To verify the occurrence of a reference in the result sets of Google Scholar searches, in most cases it was sufficient to insert an author expression of the study at the beginning of the search expression as a further conjunction, e.g.:
For some studies these augmented searches resulted in large result sets and further authors or parts of the title were introduced as additional search terms into the original search expression. Care was taken to limit the complete search expression to 256 characters. The presence of the references was checked by verifying the exact match in the Google Scholar result set. References for which the presence in the result set could be verified were marked in the list of included references (see additional electronic material, Additional file 1).
The precision of the search was calculated as the ratio of the number of the found included references and the number of all found references. The relative recall of the search was calculated as the ratio of the number of the found included references and all included references. The recall derived in this way was termed relative recall clearly indicating that this value might not reflect the true recall due to the limitation of the gold standard .
Where documented properly, we extracted the number of references found with the original searches from the Cochrane reviews. We calculated the precision of the original Cochrane review searches for the number of included references as defined above. In addition, the number of databases searched was extracted. A detailed table with commentary on these values from the Cochrane reviews is provided in the additional electronic material, Additional file 2.
In this study, we examined the result sets of Google Scholar searches (GS searches) for the occurrence of references included in fourteen Cochrane reviews as a gold standard. The Google Scholar searches were translated based on the professional searches documented in the Cochrane reviews.
We investigated Cochrane reviews with a number of included references between 11 and 70 references with a total of 396 references.
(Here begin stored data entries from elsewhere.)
(** Rounding the shifted mantissa to nearest, ties to even, gives a
    multiple of [2^k] at distance at most [2^k / 2] from [m]. *)
Lemma Shifted_round_nearest_even (m k : Z) (mrs : shr_record) :
  0 <= k -> Shifted m k mrs ->
  let R := round_nearest_even (shr_m mrs) (loc_of_shr_record mrs) in
  shr_m mrs <= R <= shr_m mrs + 1 /\
  shr_m mrs * 2 ^ k <= m < (shr_m mrs + 1) * 2 ^ k /\
  - 2 ^ k <= 2 * (R * 2 ^ k - m) <= 2 ^ k.
Proof.
  intros Hk [Hm (t & Heq & Ht0 & Ht & Hs & Hr)].
  destruct mrs as [m' r s]; cbn [shr_m shr_r shr_s] in *.
  assert (Hpos : 0 < 2 ^ k) by (apply Z.pow_pos_nonneg; lia).
  assert (Hhalf : 1 <= k -> 2 ^ k = 2 * 2 ^ (k - 1)).
  { intros H1. replace k with (Z.succ (k - 1)) at 1 by lia.
    rewrite Z.pow_succ_r; lia. }
  assert (Hhalf0 : 1 <= k -> 0 < 2 ^ (k - 1))
    by (intros; apply Z.pow_pos_nonneg; lia).
  assert (Hk0 : k = 0 -> t = 0).
  { intros ->. destruct Ht as [Ht | Ht]; [lia |]. cbn in Ht. lia. }
  destruct r.
  - specialize (Hr eq_refl). specialize (Hhalf Hr). specialize (Hhalf0 Hr).
    assert (t < 2 ^ (k - 1)) by lia.
    destruct s; cbn [loc_of_shr_record round_nearest_even].
    + symmetry in Hs. apply Z.ltb_lt in Hs. nia.
    + symmetry in Hs. apply Z.ltb_ge in Hs.
      destruct (Z.even m'); nia.
  - destruct (Z.eq_dec k 0) as [-> | Hne].
    + specialize (Hk0 eq_refl). subst t.
      rewrite Z.ltb_irrefl in Hs. subst s.
      cbn [loc_of_shr_record round_nearest_even]. cbn in *. lia.
    + assert (Hk1 : 1 <= k) by lia.
      specialize (Hhalf Hk1). specialize (Hhalf0 Hk1).
      assert (t < 2 ^ (k - 1)) by lia.
      destruct s; cbn [loc_of_shr_record round_nearest_even]; nia.
Qed.
(** * transcript-helper: the transcription job run of [AudioProcessor.vue]

    A shallow embedding of [processAudio] (src/components/AudioProcessor.vue,
    lines 91-242) and of the helpers it calls, followed by the properties of
    the job state machine: upload, submit, poll, format.

    Modelling choices.
    - The reactive refs the function only reads ([apiKey], [audioFile],
      [outputType], [characterLength]) form the record [inputs]; the refs it
      writes ([isLoading], [errorMessage], [successMessage],
      [processingProgress], [processingStage]) form the record [display],
      which is threaded through the run.
    - The controls that write the read refs stay enabled during a run, and
      the function reads them again after its awaits.  [Live.processAudio]
      is the function with these later reads, each finding the refs as the
      user has left them by then; [processAudio] is the run during which
      the user edits nothing, and the two agree on such runs
      ([live_still]).  What the handlers write to [errorMessage] during a
      run is not modelled.
    - Every outbound call and every other side effect is an [effect]; a run
      produces the chronological list of the effects it issued.
    - The remote service is a script of responses ([network]).  The list of
      polling responses is finite: a run that has consumed all of them and
      would poll again has issued its next status query and is [Suspended]
      on it.  A service that answers "processing" for ever is thus described
      by its finite prefixes, all of which leave the run suspended.
    - JavaScript numbers are modelled by [Z]: every number of the run is an
      integer, and [pollCount] stays exact in a double for 2^53 polls.
      JavaScript strings and the values read from the JSON bodies are
      modelled by [string]. *)

From Stdlib Require Import ZArith List String Ascii Bool Lia.
From Stdlib Require Import DecimalString.
Import ListNotations.
(** One step of the life of the service: an event of the browser, a
    message of the popup, the popup saving its list of manual patterns,
    or the background service being started again. *)
Inductive step : World -> World -> Prop :=
| step_onCreated tab w : step w (run (onCreated tab) w)
| step_onUpdated changedUrl tab w : step w (run (onUpdated changedUrl tab) w)
| step_onActivated tab w : step w (run (onActivated tab) w)
| step_handleTabUpdate tab w : step w (run (handleTabUpdate tab) w)
| step_groupAllExistingTabs tabs w : step w (run (groupAllExistingTabs tabs) w)
| step_applyAutoPatternToExistingTabs tabs w :
    step w (run (applyAutoPatternToExistingTabs tabs) w)
| step_applyAutoPatternsToTabs tabs w :
    step w (run (applyAutoPatternsToTabs tabs) w)
| step_onMessage message w : step w (run (onMessage message) w)
| step_popup_saves stored w :
    step w (with_local
              {| stored_domainPatterns := Some stored;
                 stored_enableAutoPatterns := stored_enableAutoPatterns (local w);
                 stored_autoPatterns := stored_autoPatterns (local w) |} w)
| step_restart w : step w (constructor (local w)).

(** The worlds that the service reaches from a first start on an empty
    storage. *)
Inductive reachable : World -> Prop :=
| reachable_start : reachable (constructor empty_storage)
| reachable_step w w' : reachable w -> step w w' -> reachable w'.

(** No template occurs twice, in the manager or in the storage. *)
Definition templates_distinct (w : World) : Prop :=
  NoDup (templates_of (this w)) /\
  match stored_autoPatterns (local w) with
  | Some stored => NoDup (map stored_template stored)
  | None => True
  end.

End Vocabulary.


(* ===================================================================== *)
(** * The log manager *)
(* ===================================================================== *)

(** [class LogManager]: its static field [logs], newest entry first.  The
    timestamp of an entry is [new Date().toISOString()], taken here as an
    argument; the level selects the console method only. *)
Module LogManager.

Inductive Level := LevelLog | LevelError | LevelWarn.

Definition maxLogs : nat := 100.

Definition logMessage (timestamp message : string) : string :=
  "[" ++ timestamp ++ "] " ++ message.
The GS searches resulted in sets between 4,320 and 67,800 references and a total of 291,190 references. The relative recall of the GS searches had a minimum of 76.2% and a maximum of 100%. For 7 GS searches the maximum relative recall of 100% was measured. The precision of the GS searches had a minimum of 0.05% and a maximum of 0.92%. The overall relative recall for all GS searches was 92.9%. The overall precision for all GS searches was 0.13% under the assumption of mutual disjointness of the result sets. The results are displayed in detail in Table 1.
The precisions of the original searches from the Cochrane reviews (CR searches) are shown in Table 2. Exact information on the origin and number of references from the Cochrane reviews is given in Additional file 1. Each CR reference found in the GS search is marked with an (X) in Additional file 1.
The lengths of the search expressions for the MEDLINE CR searches, the length of the derived GS search expression and their ratio is displayed in Table 3. The length of the MEDLINE CR search expressions ranges between 126 and 1779 characters with a median of 777.5 characters. The length of the GS search expressions lies between 93 and 230 characters with a median of 187.5 characters. The ratio of the lengths of the GS search expressions and the MEDLINE CR search expression ranges between 0.092 and 1.349 with a median of 0.219 and a mean of 0.438.
In Additional file 2 detailed information is provided on the number and type of searched databases and the calculation of the precisions as collected from the Cochrane reviews.
In this study we reinvestigated a recent study of Gehanno et al.  with an approach that takes real world search strategies into account. We used the limited search interface of Google Scholar to retrieve result sets derived from the original MEDLINE searches of the Cochrane reviews. Although the relative recall of our search results is very high when compared with professional search results from other databases, the precision of these searches is low. Moreover, due to limitations of the Google Scholar search interface, it is currently not professionally useable in structured scientific literature retrieval.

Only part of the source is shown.